** TASK TO COMPLETE **
Lines where the string "nneg" appears are to be copied from the entries below.

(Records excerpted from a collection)
(** * The Ollama content generator: message conversion and prompt-based tool calls

    A shallow embedding of [OllamaContentGenerator] (the variant that validates
    tool names against the declared tools) together with the parts of the
    JavaScript platform it relies on: strings as sequences of UTF-16 code
    units, JSON values, [JSON.parse], [JSON.stringify] and the one regular
    expression the extractor uses. *)

From Stdlib Require Import String Ascii List NArith ZArith Bool Lia.
Import ListNotations.
Local Open Scope N_scope.
Local Open Scope list_scope.

(** ** JavaScript strings *)

Module JS.

(** A string is its list of UTF-16 code units; [length] is [String.length]. *)
Definition jsstring := list N.

(** Literals of the source, written as ASCII text. *)
Definition str (s : string) : jsstring :=
  List.map N_of_ascii (list_ascii_of_string s).

Definition DQUOTE : N := 34.
Definition BACKSLASH : N := 92.
Definition NEWLINE : N := 10.
Definition BACKTICK : N := 96.
Definition LBRACE : N := 123.
Definition RBRACE : N := 125.

Fixpoint eqb (a b : jsstring) : bool :=
  match a, b with
  | [], [] => true
  | x :: a', y :: b' => (x =? y) && eqb a' b'
  | _, _ => false
  end.

(** [s.startsWith(p)] *)
Fixpoint startsWith (p s : jsstring) : bool :=
  match p, s with
  | [], _ => true
  | x :: p', y :: s' => (x =? y) && startsWith p' s'
  | _ :: _, [] => false
  end.

(** [s.slice(n)] for [0 <= n] *)
Definition slice (n : nat) (s : jsstring) : jsstring := skipn n s.

(** [s.substring(a, b)] for [0 <= a <= b] *)
Definition substring (a b : nat) (s : jsstring) : jsstring :=
  firstn (b - a) (skipn a s).

(** [s.indexOf(p)]; [None] stands for [-1]. *)
Fixpoint indexOf (p s : jsstring) : option nat :=
  if startsWith p s then Some O
  else match s with
       | [] => None
       | _ :: s' => option_map S (indexOf p s')
       end.

(** [s.lastIndexOf(c, from)] for a one-unit pattern [c]: the greatest index
    [i <= from] with [s[i] = c]. *)
Fixpoint lastIndexOf_from (c : N) (s : jsstring) (from : nat) : option nat :=
  match s with
  | [] => None
  | x :: s' =>
      let later := match from with
                   | O => None
                   | S from' => option_map S (lastIndexOf_from c s' from')
                   end in
      match later with
      | Some i => Some i
      | None => if x =? c then Some O else None
      end
  end.

(** [s.split('\n')]: never empty, the pieces between the separators. *)
Fixpoint split_nl (s : jsstring) : list jsstring :=
  match s with
  | [] => [[]]
  | c :: s' =>
      if c =? NEWLINE then [] :: split_nl s'
      else match split_nl s' with
           | [] => [[c]]
           | l :: ls => (c :: l) :: ls
           end
  end.

(** [xs.join(sep)] *)
Fixpoint join (sep : jsstring) (xs : list jsstring) : jsstring :=
  match xs with
  | [] => []
  | [x] => x
  | x :: rest => x ++ sep ++ join sep rest
  end.

(** [s.includes(p)] *)
Definition includes (p s : jsstring) : bool :=
  match indexOf p s with Some _ => true | None => false end.

(** White space of the regular-expression class [\s]. *)
Definition is_regex_space (c : N) : bool :=
  (c =? 9) || (c =? 10) || (c =? 11) || (c =? 12) || (c =? 13) || (c =? 32)
  || (c =? 160) || (c =? 5760) || ((8192 <=? c) && (c <=? 8202))
  || (c =? 8232) || (c =? 8233) || (c =? 8239) || (c =? 8287)
  || (c =? 12288) || (c =? 65279).

Fixpoint skip_regex_space (s : jsstring) : jsstring :=
  match s with
  | c :: s' => if is_regex_space c then skip_regex_space s' else s
  | [] => []
  end.

End JS.
Export JS.

(** ** JSON values, [JSON.stringify] and [JSON.parse] *)

Module JSON.

(** A number is kept as the decimal expansion that prints it: sign,
    significant digits [d1 .. dk] (first and last non-zero, [[]] for zero) and
    the position [n] of the decimal point, standing for [0.d1..dk * 10^n].
    These are the [s], [k], [n] of Number::toString.  The model is exact for
    the numbers whose literal has at most 15 significant digits and lies in
    the binary64 range; rounding of longer literals is not modelled, except
    that a literal too small for binary64 reads as zero (it is falsy). *)
Record number := mkNumber {
  nneg : bool;
  ndigits : list N;
  npoint : Z
}.

Definition number_zero : number := mkNumber false [] 0.

(** The values [JSON.parse] can produce.  An object is the list of its own
    properties in property order, keys distinct. *)
#[local] Unset Elimination Schemes.
Inductive value :=
| VNull
| VBool (b : bool)
| VNum (n : number)
| VStr (s : jsstring)
| VArr (items : list value)
| VObj (props : list (jsstring * value)).
#[local] Set Elimination Schemes.

(** JavaScript truthiness (ToBoolean). *)
Definition truthy (v : value) : bool :=
  match v with
  | VNull => false
  | VBool b => b
  | VNum n => match ndigits n with [] => false | _ => true end
  | VStr s => match s with [] => false | _ => true end
  | VArr _ => true
  | VObj _ => true
  end.

(** Truthiness of a value that may be [undefined]. *)
Definition truthy_opt (v : option value) : bool :=
  match v with Some x => truthy x | None => false end.

(** *** Property order of ordinary objects *)

Fixpoint digits_value (ds : list N) (acc : N) : N :=
  match ds with
  | [] => acc
  | d :: ds' => digits_value ds' (10 * acc + d)
  end.

Definition is_digit (c : N) : bool := (48 <=? c) && (c <=? 57).

(** An array index: a canonical numeric string below [2^32 - 1]. *)
Definition array_index (k : jsstring) : option N :=
  match k with
  | [] => None
  | c :: rest =>
      if forallb is_digit k && (negb (c =? 48) || match rest with [] => true | _ => false end)
         && (length k <=? 10)%nat
      then let n := digits_value (List.map (fun c => c - 48) k) 0 in
           if n <? 4294967295 then Some n else None
      else None
  end.

Definition precedes (k k' : jsstring) : bool :=
  match array_index k, array_index k' with
  | Some a, Some b => a <? b
  | Some _, None => true
  | None, _ => false
  end.

Fixpoint insert_prop (k : jsstring) (v : value) (l : list (jsstring * value))
  : list (jsstring * value) :=
  match l with
  | [] => [(k, v)]
  | (k', v') :: t =>
      if precedes k k' then (k, v) :: l else (k', v') :: insert_prop k v t
  end.

Fixpoint has_prop (k : jsstring) (l : list (jsstring * value)) : bool :=
  match l with
  | [] => false
  | (k', _) :: t => JS.eqb k k' || has_prop k t
  end.

Fixpoint replace_prop (k : jsstring) (v : value) (l : list (jsstring * value))
  : list (jsstring * value) :=
  match l with
  | [] => []
  | (k', v') :: t =>
      if JS.eqb k k' then (k', v) :: t else (k', v') :: replace_prop k v t
  end.

(** CreateDataProperty: a key already there keeps its place and takes the new
    value; a new key goes after the keys of its kind (array indices first, in
    ascending order, then the other keys in order of creation). *)
Definition obj_set (l : list (jsstring * value)) (k : jsstring) (v : value) :=
  if has_prop k l then replace_prop k v l else insert_prop k v l.

(** [o[k]] on an object's property list; [None] is [undefined]. *)
Fixpoint lookup (k : jsstring) (l : list (jsstring * value)) : option value :=
  match l with
  | [] => None
  | (k', v) :: t => if JS.eqb k k' then Some v else lookup k t
  end.

(** [v.k] for the keys this program reads ([tool_call], [name], [arguments],
    [choices], [delta], [content], [finish_reason], [llmContent]), none of
    which is a property of a primitive wrapper or of [Array.prototype].
    The receiver is not [null] or [undefined]. *)
Definition get (v : value) (k : jsstring) : option value :=
  match v with
  | VObj l => lookup k l
  | _ => None
  end.

(** [v[0]] *)
Definition get0 (v : value) : option value :=
  match v with
  | VObj l => lookup (str "0") l
  | VArr l => match l with x :: _ => Some x | [] => None end
  | VStr s => match s with c :: _ => Some (VStr [c]) | [] => None end
  | _ => None
  end.

(** *** Number::toString *)

Fixpoint N_digits_fuel (fuel : nat) (n : N) (acc : list N) : list N :=
  match fuel with
  | O => acc
  | S f =>
      let acc' := (n mod 10) :: acc in
      if n / 10 =? 0 then acc' else N_digits_fuel f (n / 10) acc'
  end.

(** Decimal digits of [n], most significant first. *)
Definition N_digits (n : N) : list N :=
  N_digits_fuel (S (N.to_nat (N.log2 n))) n [].

Definition digit_chars (ds : list N) : jsstring := List.map (fun d => 48 + d) ds.

Definition zeros (n : nat) : jsstring := repeat 48 n.

(** The digits [d :: rest] with the decimal point at [n], in the notation
    Number::toString chooses. *)
Definition decimal_text (d : N) (rest : list N) (n : Z) : jsstring :=
  let ds := d :: rest in
  let k := Z.of_nat (List.length ds) in
  if (k <=? n)%Z && (n <=? 21)%Z then
    digit_chars ds ++ zeros (Z.to_nat (n - k))
  else if (0 <? n)%Z && (n <=? 21)%Z then
    digit_chars (firstn (Z.to_nat n) ds) ++ str "." ++
    digit_chars (skipn (Z.to_nat n) ds)
  else if (-6 <? n)%Z && (n <=? 0)%Z then
    str "0." ++ zeros (Z.to_nat (- n)) ++ digit_chars ds
  else
    let e := (n - 1)%Z in
    let es := (if (e <? 0)%Z then str "-" else str "+") ++
              digit_chars (N_digits (Z.abs_N e)) in
    match rest with
    | [] => digit_chars [d] ++ str "e" ++ es
    | _ => digit_chars [d] ++ str "." ++ digit_chars rest ++ str "e" ++ es
    end.

Definition Number_toString (x : number) : jsstring :=
  match ndigits x with
  | [] => str "0"
  | d :: rest =>
      (if nneg x then str "-" else []) ++ decimal_text d rest (npoint x)
  end.

(** *** QuoteJSONString *)

Definition hex_char (d : N) : N := if d <? 10 then 48 + d else 87 + d.

Definition hex4 (c : N) : jsstring :=
  [hex_char ((c / 4096) mod 16); hex_char ((c / 256) mod 16);
   hex_char ((c / 16) mod 16); hex_char (c mod 16)].

Definition unicode_escape (c : N) : jsstring := BACKSLASH :: 117 :: hex4 c.

Definition is_high_surrogate (c : N) : bool := (55296 <=? c) && (c <=? 56319).
Definition is_low_surrogate (c : N) : bool := (56320 <=? c) && (c <=? 57343).

(** One code unit that is not half of a surrogate pair. *)
Definition quote_unit (c : N) : jsstring :=
  if c =? 8 then [BACKSLASH; 98]
  else if c =? 9 then [BACKSLASH; 116]
  else if c =? 10 then [BACKSLASH; 110]
  else if c =? 12 then [BACKSLASH; 102]
  else if c =? 13 then [BACKSLASH; 114]
  else if c =? DQUOTE then [BACKSLASH; DQUOTE]
  else if c =? BACKSLASH then [BACKSLASH; BACKSLASH]
  else if (c <? 32) || is_high_surrogate c || is_low_surrogate c
       then unicode_escape c
  else [c].

Fixpoint quote_units (s : jsstring) : jsstring :=
  match s with
  | [] => []
  | c :: t =>
      if is_high_surrogate c then
        match t with
        | d :: t' =>
            if is_low_surrogate d then c :: d :: quote_units t'
            else quote_unit c ++ quote_units t
        | [] => quote_unit c
        end
      else quote_unit c ++ quote_units t
  end.

Definition QuoteJSONString (s : jsstring) : jsstring :=
  DQUOTE :: quote_units s ++ [DQUOTE].

(** *** SerializeJSONProperty, for a [gap] of spaces *)

Definition wrap (open close : N) (gap stepback indent : jsstring)
    (partial : list jsstring) : jsstring :=
  match partial with
  | [] => [open; close]
  | _ =>
      match gap with
      | [] => open :: join (str ",") partial ++ [close]
      | _ => open :: NEWLINE :: indent ++
             join (str "," ++ NEWLINE :: indent) partial ++
             NEWLINE :: stepback ++ [close]
      end
  end.

Definition colon (gap : jsstring) : jsstring :=
  match gap with [] => str ":" | _ => str ": " end.

Fixpoint SerializeJSONProperty (gap indent : jsstring) (v : value) : jsstring :=
  match v with
  | VNull => str "null"
  | VBool true => str "true"
  | VBool false => str "false"
  | VNum n => Number_toString n
  | VStr s => QuoteJSONString s
  | VArr l =>
      wrap 91 93 gap indent (indent ++ gap)
        (List.map (SerializeJSONProperty gap (indent ++ gap)) l)
  | VObj l =>
      wrap LBRACE RBRACE gap indent (indent ++ gap)
        (List.map (fun kv => QuoteJSONString (fst kv) ++ colon gap ++
                             SerializeJSONProperty gap (indent ++ gap) (snd kv)) l)
  end.

(** [JSON.stringify(v)] *)
Definition stringify (v : value) : jsstring := SerializeJSONProperty [] [] v.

** SOLUTION **
  nneg : bool;
      (if nneg x then str "-" else []) ++ decimal_text d rest (npoint x)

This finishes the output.